Curbing your addiction to email

If you’re like me, email consumes a major part of your day.

I’m constantly trying to get email under control.

Some things work for me.  Others don’t.  But I’m always looking for ways to automate and reduce the time it takes me to process and reply to email.

I use gmail.  Some the ideas below are specific to gmail, but will probably work with any email provider.

Here are some great tips from Craig Jarrow, the “Time Management Ninja

1.  Elimination

Eliminate unnecessary messages from ever hitting your ‘inbox’.  I use a service called SaneBox (sanebox.com) that does this for me.  Essentially, I put pre-screen everything into a folder that I only open at certain times of the day.  And only the REALLY important things show in my inbox (which, again… I only look at at certain times of the day).  It’s kind of like gmail filters on steroids.

2.  Filtering

I still do filter some messages in gmail… mostly for organization purposes.  I can always search for the email using gmail’s search capability, but filters and folder make it easier for me to find things.

3.  Batch processing

I’m trying to better at this.  Craig suggests checking email every 1-2 hours at the maximum; 1-2 times a day if you can get there.  The best way to do that?  Don’t keep your gmail tab open.  Actually, I keep mine open, but ‘pause’ it with a Chrome extension called “inbox pause”.  Essentially, all of your email is paused until you choose to look at it.  This is a MAJOR way to get more out of your day.

4.  One touch

I try to deal with an email as soon as I read it.  Once and done.

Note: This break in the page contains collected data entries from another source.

(* ===== verification/ReportsCorrect.v ===== *)
(** Adjacency SIDs follow the nodes' reports: the collector refines the map of
    live reports, and a SID on an edge is the one in the node's kernel. *)

From S2P Require Import Prelude Float64 Netip Topology CostGraph PceGraph Demo Sid Registry Resource Reconcile ReconcileCorrect Netlink NetlinkCorrect Reports.

(** ** The collector keeps to the specification *)

Section collector_correct.
Context `{RangeOrder}.

(** An edge with the SID of its node set from [f]; nothing else changes. *)
Definition with_sids (f : Edge → Addr) (g g' : Graph) : Prop :=
  g_nodes g' = g_nodes g ∧ g_prefixes g' = g_prefixes g ∧ g_adj g' = g_adj g ∧ g_edges g' = (λ e, Edge_set_EndX (f e) e) <$> g_edges g.

Lemma Edge_set_EndX_same e : Edge_set_EndX (Edge_EndX e) e = e.
Proof. by destruct e. Qed.

Lemma Edge_set_EndX_twice a b e : Edge_set_EndX a (Edge_set_EndX b e) = Edge_set_EndX a e.
Proof. done. Qed.

Lemma set_endx_edge_sid node sids e :
  set_endx_edge node sids e =
  Edge_set_EndX (if decide (Edge_Local e = node) then map_get AddrZero sids (Edge_LocalIface e) else Edge_EndX e) e.
Proof.
  unfold set_endx_edge. case_decide; [|by rewrite Edge_set_EndX_same].
  case_decide as E; [|done]. by rewrite E, Edge_set_EndX_same.
Qed.

(** What the collector's state is while [live] are the live reports. *)
Record tracks (g0 : Graph) (live : gmap NodeID TopologyReport) (t : TopologyReportCollector) : Prop := {
  tk_times : tc_reportedAt t = tr_ReportedAt <$> live;
  tk_edges : with_sids (reported_sid live) g0 (tc_graph t);
}.

Lemma reported_sid_EndX live a e : reported_sid live (Edge_set_EndX a e) = reported_sid live e.
Proof. done. Qed.

(** Setting the SIDs of one node changes the map it is computed from at that
    node alone. *)
Lemma SetEndXSIDs_tracks g0 g live live' node sids :
  with_sids (reported_sid live) g0 g →
  (∀ n, n ≠ node → live' !! n = live !! n) →
  (∀ e, Edge_Local e = node → reported_sid live' e = map_get AddrZero sids (Edge_LocalIface e)) →
  with_sids (reported_sid live') g0 (SetEndXSIDs g node sids).1.
Proof.
  intros (Hn & Hx & Ha & He) Hother Hnode. unfold with_sids. simpl. split_and!; [done|done|done|].
  rewrite He, <-map_fmap_compose. apply map_fmap_ext. intros id e _. unfold compose. rewrite set_endx_edge_sid.
  rewrite Edge_set_EndX_twice. cbn [Edge_Local Edge_LocalIface Edge_EndX Edge_set_EndX].
  case_decide as E; [by rewrite Hnode|]. unfold reported_sid. by rewrite Hother.
Qed.

Lemma apply_report_tracks g0 live t r :
  tracks g0 live t → tracks g0 (<[tr_NodeID r := r]> live) (apply_report t r).
Proof.
  intros [Ht He]. split; simpl.
  - by rewrite fmap_insert, Ht.
  - eapply SetEndXSIDs_tracks; [exact He| |].
    + intros n Hn. by rewrite lookup_insert_ne.
    + intros e <-. unfold reported_sid. by rewrite lookup_insert_eq.
Qed.

(** One entry of the sweep. *)
Lemma clear_node_tracks g0 now live t n r :
  tracks g0 live t → live !! n = Some r →
  tracks g0 (if time_sub now (tr_ReportedAt r) <? topologyReportStaleAfter then live else delete n live)
    (clear_node now t (n, tr_ReportedAt r)).
Proof.
  intros [Ht He] Hn. unfold clear_node. simpl. case_match; [done|]. split; simpl.
  - by rewrite fmap_delete, Ht.
  - eapply SetEndXSIDs_tracks; [exact He| |].
    + intros m Hm. by rewrite lookup_delete_ne.
    + intros e <-. unfold reported_sid, map_get. by rewrite lookup_delete_eq, lookup_empty.
Qed.

Definition fresh (now : Time) (r : TopologyReport) : Prop := time_sub now (tr_ReportedAt r) < topologyReportStaleAfter.

#[local] Instance fresh_dec now r : Decision (fresh now r).
Proof. unfold fresh. apply _. Defined.

Lemma sweep_tracks g0 now l live t :
  tracks g0 live t → NoDup l.*1 → (∀ n a, (n, a) ∈ l → ∃ r, live !! n = Some r ∧ tr_ReportedAt r = a) →
  tracks g0 (filter (λ p, p.1 ∉ l.*1 ∨ fresh now p.2) live) (foldl (clear_node now) t l).
Proof.
  revert live t. induction l as [|[n a] l IH]; intros live t Ht Hnd Hl; simpl.
  { rewrite map_filter_id; [done|]. intros n r _. left. apply not_elem_of_nil. }
  apply list.NoDup_cons in Hnd as [Hn Hnd]. destruct (Hl n a) as (r & Hr & <-); [left|].
  pose proof (clear_node_tracks g0 now live t n r Ht Hr) as Ht'.
  apply IH in Ht'; [|done|].
  - eapply (eq_rect _ (λ m, tracks g0 m _) Ht'). apply map_eq. intros m. apply option_eq. intros r'.
    rewrite !map_lookup_filter_Some. simpl. rewrite not_elem_of_cons. unfold fresh.
    case_match eqn:E; [apply Z.ltb_lt in E|apply Z.ltb_ge in E; rewrite lookup_delete_Some];
      destruct (decide (m = n)) as [->|Hm]; split; intros [H1 H2]; simplify_eq; naive_solver lia.
  - intros m a Hm. destruct (Hl m a) as (r' & Hr' & <-); [by right|]. exists r'. split; [|done].
    case_match; [done|]. rewrite lookup_delete_ne; [done|]. intros ->. apply Hn. by apply (list_elem_of_fmap_2 fst) in Hm.
Qed.

Lemma clearStale_tracks g0 now live t :
  tracks g0 live t → tracks g0 (live_step live (SweepTick now)) (clearStale now t).
Proof.
  intros Ht. unfold clearStale. pose proof (tk_times _ _ _ Ht) as Hat.
  eapply (eq_rect _ (λ m, tracks g0 m _)); [eapply sweep_tracks; [exact Ht|apply NoDup_range_map_fst|]|].
  - intros n a Hin. apply elem_of_range_map in Hin. rewrite Hat, lookup_fmap_Some in Hin. naive_solver.
  - simpl. apply map_filter_ext. intros n r Hr. simpl. unfold fresh. split; [|auto]. intros [Hn|]; [|done].
    destruct Hn. apply list_elem_of_fmap. exists (n, tr_ReportedAt r). split; [done|]. apply elem_of_range_map.
    by rewrite Hat, lookup_fmap, Hr.
Qed.

Lemma tracks_run g0 evs :
  (∀ id e, g_edges g0 !! id = Some e → Edge_EndX e = AddrZero) →
  tracks g0 (live_reports evs) (foldl collector_step (NewTopologyReportCollector g0) evs).
Proof.
  intros Hz. unfold live_reports.
  assert (tracks g0 ∅ (NewTopologyReportCollector g0)) as Ht.
  { split; simpl; [by rewrite fmap_empty|]. unfold with_sids. split_and!; [done|done|done|]. rewrite <-(map_fmap_id (g_edges g0)) at 1.
    apply map_fmap_ext. intros id e He. unfold reported_sid. rewrite lookup_empty, <-(Hz id e He). by rewrite Edge_set_EndX_same. }
  revert Ht. generalize (∅ : gmap NodeID TopologyReport), (NewTopologyReportCollector g0). clear Hz.
  induction evs as [|[r|now] evs IH]; intros live t Ht; simpl; [done| |]; apply IH.
  - by apply apply_report_tracks.
  - by apply clearStale_tracks.
Qed.

Lemma live_reports_in evs n r : live_reports evs !! n = Some r → tr_NodeID r = n ∧ ReportArrived r ∈ evs.
Proof.
  unfold live_reports. revert n r. induction evs as [|ev evs IH] using rev_ind; intros n r.
  { simpl. by rewrite lookup_empty. }
  rewrite foldl_app. simpl. rewrite elem_of_app. destruct ev as [r'|now]; simpl.
  - rewrite lookup_insert_Some. intros [[<- <-]|[Hn Hr]]; [split; [done|right; left]|]. destruct (IH n r Hr). auto.
  - rewrite map_lookup_filter_Some. intros [Hr _]. destruct (IH n r Hr). auto.
Qed.
End collector_correct.

(** C35: the path computation never steers onto an adjacency SID its node no
    longer vouches for.  Over any sequence of reports and sweeps, in any order
    of map iteration, every edge carries exactly the SID that the newest live
    report of its node gives for its interface (none if there is no such
    report), and nothing else of the topology changes; right after a sweep, a
    node whose edges carry a SID has reported within thirty seconds. *)
Theorem endx_follows_live_reports `{RangeOrder} g evs :
  (∀ id e, g_edges g !! id = Some e → Edge_EndX e = AddrZero) →
  let t := foldl collector_step (NewTopologyReportCollector g) evs in
  with_sids (reported_sid (live_reports evs)) g (tc_graph t) ∧
  ∀ now id e, g_edges (tc_graph (clearStale now t)) !! id = Some e → Edge_EndX e ≠ AddrZero →
    ∃ r, ReportArrived r ∈ evs ∧ tr_NodeID r = Edge_Local e ∧ time_sub now (tr_ReportedAt r) < topologyReportStaleAfter ∧
         sids_by_iface r !! Edge_LocalIface e = Some (Edge_EndX e).
Proof.
  intros Hz. cbv zeta. pose proof (tracks_run g evs Hz) as Ht. split; [apply Ht|].
  intros now id e He Hne. destruct (clearStale_tracks g now _ _ Ht) as [_ (_ & _ & _ & Hg)].
  rewrite Hg, lookup_fmap_Some in He. destruct He as (e0 & <- & He0). simpl in *.
  unfold reported_sid in *. simpl in *. destruct (_ !! Edge_Local e0) as [r|] eqn:Hr; [|done].
  apply map_lookup_filter_Some in Hr as [Hr Hfresh]. destruct (live_reports_in _ _ _ Hr) as [Hn Hin].
  exists r. split_and!; [done|done|done|]. unfold map_get in *. by destruct (sids_by_iface r !! Edge_LocalIface e0).
Qed.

This is trickier than it seems.  I always try to keep my main inbox empty (or at least with five items or less)

Here’s how it works:  when you open an email, you either delete it, deal with it, or delegate it.

Just don’t read it and then move on to something else… you’ll ALWAYS have to come back to it, which is a major waste of time.

5.  Outsourcing

I don’t do this currently… but if you get a large volume of email, you may want to have an assistant take the first stab at this.  Many Lead Pastors do this, I’ve found… and it seems to work for them.  It serves as a gatekeeper to let through only the most urgent requests and priority messages.

So… how do YOU deal with email?

Are you happy with how much time you spend on email?

Do you have a great system, or do you just kind of take it as it goes?